Action item: Please print all of the records that follow with nothing altered.

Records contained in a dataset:
|---|
(** When a double passes the range test of [asUInt] its integer part is
    a [UInt], so the conversion [UInt(real)] is defined. *)
Lemma UInt_of_double_in_range (r : spec_float) :
  is_double r ->
  SFleb (double_of_Z 0) r = true -> SFleb r (double_of_Z maxUInt) = true ->
  exists z, double_trunc r = Some z /\ 0 <= z <= maxUInt
            /\ UInt_of_double r = Ok z.
Proof.
  intros V Hlo Hhi. rewrite double_of_0 in Hlo. rewrite double_of_maxUInt in Hhi.
  assert (G : forall z, double_trunc r = Some z -> 0 <= z <= maxUInt ->
              exists z, double_trunc r = Some z /\ 0 <= z <= maxUInt
                        /\ UInt_of_double r = Ok z).
  { intros z T B. exists z. repeat split; try tauto. unfold UInt_of_double.
    rewrite T. destruct (Z.leb_spec 0 z), (Z.leb_spec z maxUInt); cbn; (reflexivity || lia). }
  destruct r as [s|s| |s m e]; try discriminate.
  - apply (G 0); [reflexivity|unfold maxUInt; lia].
  - destruct s; discriminate.
  - apply is_double_mantissa in V as [M E].
    assert (P : forall k, 0 <= k -> 0 <= Zpos m / 2 ^ k)
      by (intros; apply Z.div_pos; [lia|apply Z.pow_pos_nonneg; lia]).
    destruct s; [discriminate|].
    clear Hlo. apply SFleb_finite_nonneg in Hhi. destruct Hhi as [Hhi|[-> Hhi]].
    + apply (G (Zpos m / 2 ^ (- e))).
      { cbn [double_trunc cond_Zopp]. destruct (Z.leb_spec 0 e); [lia|reflexivity]. }
      assert (Zpos m / 2 ^ (- e) <= Zpos m / 2 ^ 22) by (apply div_pow2_le; lia).
      assert (Zpos m / 2 ^ 22 < 2 ^ 31).
      { apply Z.div_lt_upper_bound; [lia|]. change (2 ^ 22 * 2 ^ 31) with (2 ^ 53). exact M. }
      specialize (P (- e)). unfold maxUInt. lia.
    + apply (G (Zpos m / 2 ^ 21)); [reflexivity|].
      assert (Zpos m / 2 ^ 21 <= 9007199252643840 / 2 ^ 21)
        by (apply Z.div_le_mono; lia).
      specialize (P 21).
      change (9007199252643840 / 2 ^ 21) with (2 ^ 32 - 1) in *.
      unfold maxUInt. lia.
Qed.

(** [asUInt] on a Real node, in the checked build. *)
Lemma Value_asUInt_real (r : spec_float) (a : bool) (defaultValue : Z) :
  Value_asUInt checked (mkValue (holds_real r) a) defaultValue
  = if SFleb (double_of_Z 0) r && SFleb r (double_of_Z maxUInt)
    then UInt_of_double r
    else Failed (RuntimeError "Real out of unsigned integer range").
Proof.
  unfold Value_asUInt, JSONCPP_ASSERT_MESSAGE, JSONCPP_FAIL_MESSAGE.
  cbn [value_ checked JSONCPP_ENABLE_ASSERTS].
  destruct (SFleb (double_of_Z 0) r && SFleb r (double_of_Z maxUInt));
    reflexivity.
Qed.

(** X4: In the checked build [asUInt] returns the value of an Int, UInt or
    Real node that lies between 0 and [maxUInt] (for a Real the integer
    part of the number it stands for, the integer next to it on the
    side of zero) and throws for one that does not; a Bool gives 0 or
    1, a Null node the caller's default, and a String, Array or Object
    node throws. *)
Theorem Value_asUInt_checked (this : Value) (defaultValue : Z) :
  payload_valid this ->
  match value_ this with
  | holds_null => Value_asUInt checked this defaultValue = Ok defaultValue
  | holds_int i =>
      (0 <= i <= maxUInt -> Value_asUInt checked this defaultValue = Ok i)
      /\ (i < 0 \/ maxUInt < i ->
          exists message,
            Value_asUInt checked this defaultValue = Failed (RuntimeError message))
  | holds_uint u =>
      (u <= maxUInt -> Value_asUInt checked this defaultValue = Ok u)
      /\ (maxUInt < u ->
          exists message,
            Value_asUInt checked this defaultValue = Failed (RuntimeError message))
  | holds_real r =>
      (double_within 0 maxUInt r ->
       exists z, integer_part r z /\ 0 <= z <= maxUInt
                 /\ Value_asUInt checked this defaultValue = Ok z)
      /\ (~ double_within 0 maxUInt r ->
          exists message,
            Value_asUInt checked this defaultValue = Failed (RuntimeError message))
  | holds_bool x => Value_asUInt checked this defaultValue = Ok (if x then 1 else 0)
  | holds_string _ | holds_array _ | holds_object _ =>
      exists message,
        Value_asUInt checked this defaultValue = Failed (RuntimeError message)
  end.
Proof.
  intros V.
  destruct this as [[ |i|u|r|s|x|m|m] a]; cbn [value_];
    try reflexivity; try (eexists; reflexivity).
  - (* Int *)
    unfold Value_asUInt, JSONCPP_ASSERT_MESSAGE, JSONCPP_FAIL_MESSAGE; cbn.
    split.
    + intros [Lo Hi]. apply Z.leb_le in Lo, Hi. rewrite Lo, Hi. cbn.
      apply Z.leb_le in Lo, Hi. unfold to_uint32, maxUInt in *.
      f_equal. rewrite Z.mod_small; lia.
    + intros [Lo|Hi].
      * apply Z.leb_gt in Lo. rewrite Lo. eexists; reflexivity.
      * apply Z.leb_gt in Hi. rewrite Hi. destruct (0 <=? i); eexists; reflexivity.
  - (* UInt *)
    unfold Value_asUInt, JSONCPP_ASSERT_MESSAGE, JSONCPP_FAIL_MESSAGE; cbn.
    cbn in V. split.
    + intros Hi. apply Z.leb_le in Hi. rewrite Hi. cbn.
      apply Z.leb_le in Hi. unfold to_uint32, maxUInt in *.
      f_equal. rewrite Z.mod_small; lia.
    + intros Hi. apply Z.leb_gt in Hi. rewrite Hi. eexists; reflexivity.
  - (* Real *)
    rewrite Value_asUInt_real. cbn in V.
    split.
    + intros W. apply (UInt_range_test r V) in W as [Lo Hi].
      destruct (UInt_of_double_in_range _ V Lo Hi) as (z & T & B & C).
      exists z. split; [exact (double_trunc_integer_part r z V T)|].
      rewrite Lo, Hi. cbn. auto.
    + intros W.
      destruct (SFleb (double_of_Z 0) r) eqn:Lo;
        [|eexists; reflexivity].
      destruct (SFleb r (double_of_Z maxUInt)) eqn:Hi;
        [|eexists; reflexivity].
      contradiction W. apply (UInt_range_test r V). split; assumption.
Qed.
|---|
Answer to the problem:
(** When a double passes the range test of [asUInt] its integer part is
    a [UInt], so the conversion [UInt(real)] is defined. *)
Lemma UInt_of_double_in_range (r : spec_float) :
  is_double r ->
  SFleb (double_of_Z 0) r = true -> SFleb r (double_of_Z maxUInt) = true ->
  exists z, double_trunc r = Some z /\ 0 <= z <= maxUInt
            /\ UInt_of_double r = Ok z.
Proof.
  intros V Hlo Hhi. rewrite double_of_0 in Hlo. rewrite double_of_maxUInt in Hhi.
  assert (G : forall z, double_trunc r = Some z -> 0 <= z <= maxUInt ->
              exists z, double_trunc r = Some z /\ 0 <= z <= maxUInt
                        /\ UInt_of_double r = Ok z).
  { intros z T B. exists z. repeat split; try tauto. unfold UInt_of_double.
    rewrite T. destruct (Z.leb_spec 0 z), (Z.leb_spec z maxUInt); cbn; (reflexivity || lia). }
  destruct r as [s|s| |s m e]; try discriminate.
  - apply (G 0); [reflexivity|unfold maxUInt; lia].
  - destruct s; discriminate.
  - apply is_double_mantissa in V as [M E].
    assert (P : forall k, 0 <= k -> 0 <= Zpos m / 2 ^ k)
      by (intros; apply Z.div_pos; [lia|apply Z.pow_pos_nonneg; lia]).
    destruct s; [discriminate|].
    clear Hlo. apply SFleb_finite_nonneg in Hhi. destruct Hhi as [Hhi|[-> Hhi]].
    + apply (G (Zpos m / 2 ^ (- e))).
      { cbn [double_trunc cond_Zopp]. destruct (Z.leb_spec 0 e); [lia|reflexivity]. }
      assert (Zpos m / 2 ^ (- e) <= Zpos m / 2 ^ 22) by (apply div_pow2_le; lia).
      assert (Zpos m / 2 ^ 22 < 2 ^ 31).
      { apply Z.div_lt_upper_bound; [lia|]. change (2 ^ 22 * 2 ^ 31) with (2 ^ 53). exact M. }
      specialize (P (- e)). unfold maxUInt. lia.
    + apply (G (Zpos m / 2 ^ 21)); [reflexivity|].
      assert (Zpos m / 2 ^ 21 <= 9007199252643840 / 2 ^ 21)
        by (apply Z.div_le_mono; lia).
      specialize (P 21).
      change (9007199252643840 / 2 ^ 21) with (2 ^ 32 - 1) in *.
      unfold maxUInt. lia.
Qed.

(** [asUInt] on a Real node, in the checked build. *)
Lemma Value_asUInt_real (r : spec_float) (a : bool) (defaultValue : Z) :
  Value_asUInt checked (mkValue (holds_real r) a) defaultValue
  = if SFleb (double_of_Z 0) r && SFleb r (double_of_Z maxUInt)
    then UInt_of_double r
    else Failed (RuntimeError "Real out of unsigned integer range").
Proof.
  unfold Value_asUInt, JSONCPP_ASSERT_MESSAGE, JSONCPP_FAIL_MESSAGE.
  cbn [value_ checked JSONCPP_ENABLE_ASSERTS].
  destruct (SFleb (double_of_Z 0) r && SFleb r (double_of_Z maxUInt));
    reflexivity.
Qed.

(** X4: In the checked build [asUInt] returns the value of an Int, UInt or
    Real node that lies between 0 and [maxUInt] (for a Real the integer
    part of the number it stands for, the integer next to it on the
    side of zero) and throws for one that does not; a Bool gives 0 or
    1, a Null node the caller's default, and a String, Array or Object
    node throws. *)
Theorem Value_asUInt_checked (this : Value) (defaultValue : Z) :
  payload_valid this ->
  match value_ this with
  | holds_null => Value_asUInt checked this defaultValue = Ok defaultValue
  | holds_int i =>
      (0 <= i <= maxUInt -> Value_asUInt checked this defaultValue = Ok i)
      /\ (i < 0 \/ maxUInt < i ->
          exists message,
            Value_asUInt checked this defaultValue = Failed (RuntimeError message))
  | holds_uint u =>
      (u <= maxUInt -> Value_asUInt checked this defaultValue = Ok u)
      /\ (maxUInt < u ->
          exists message,
            Value_asUInt checked this defaultValue = Failed (RuntimeError message))
  | holds_real r =>
      (double_within 0 maxUInt r ->
       exists z, integer_part r z /\ 0 <= z <= maxUInt
                 /\ Value_asUInt checked this defaultValue = Ok z)
      /\ (~ double_within 0 maxUInt r ->
          exists message,
            Value_asUInt checked this defaultValue = Failed (RuntimeError message))
  | holds_bool x => Value_asUInt checked this defaultValue = Ok (if x then 1 else 0)
  | holds_string _ | holds_array _ | holds_object _ =>
      exists message,
        Value_asUInt checked this defaultValue = Failed (RuntimeError message)
  end.
Proof.
  intros V.
  destruct this as [[ |i|u|r|s|x|m|m] a]; cbn [value_];
    try reflexivity; try (eexists; reflexivity).
  - (* Int *)
    unfold Value_asUInt, JSONCPP_ASSERT_MESSAGE, JSONCPP_FAIL_MESSAGE; cbn.
    split.
    + intros [Lo Hi]. apply Z.leb_le in Lo, Hi. rewrite Lo, Hi. cbn.
      apply Z.leb_le in Lo, Hi. unfold to_uint32, maxUInt in *.
      f_equal. rewrite Z.mod_small; lia.
    + intros [Lo|Hi].
      * apply Z.leb_gt in Lo. rewrite Lo. eexists; reflexivity.
      * apply Z.leb_gt in Hi. rewrite Hi. destruct (0 <=? i); eexists; reflexivity.
  - (* UInt *)
    unfold Value_asUInt, JSONCPP_ASSERT_MESSAGE, JSONCPP_FAIL_MESSAGE; cbn.
    cbn in V. split.
    + intros Hi. apply Z.leb_le in Hi. rewrite Hi. cbn.
      apply Z.leb_le in Hi. unfold to_uint32, maxUInt in *.
      f_equal. rewrite Z.mod_small; lia.
    + intros Hi. apply Z.leb_gt in Hi. rewrite Hi. eexists; reflexivity.
  - (* Real *)
    rewrite Value_asUInt_real. cbn in V.
    split.
    + intros W. apply (UInt_range_test r V) in W as [Lo Hi].
      destruct (UInt_of_double_in_range _ V Lo Hi) as (z & T & B & C).
      exists z. split; [exact (double_trunc_integer_part r z V T)|].
      rewrite Lo, Hi. cbn. auto.
    + intros W.
      destruct (SFleb (double_of_Z 0) r) eqn:Lo;
        [|eexists; reflexivity].
      destruct (SFleb r (double_of_Z maxUInt)) eqn:Hi;
        [|eexists; reflexivity].
      contradiction W. apply (UInt_range_test r V). split; assumption.
Qed.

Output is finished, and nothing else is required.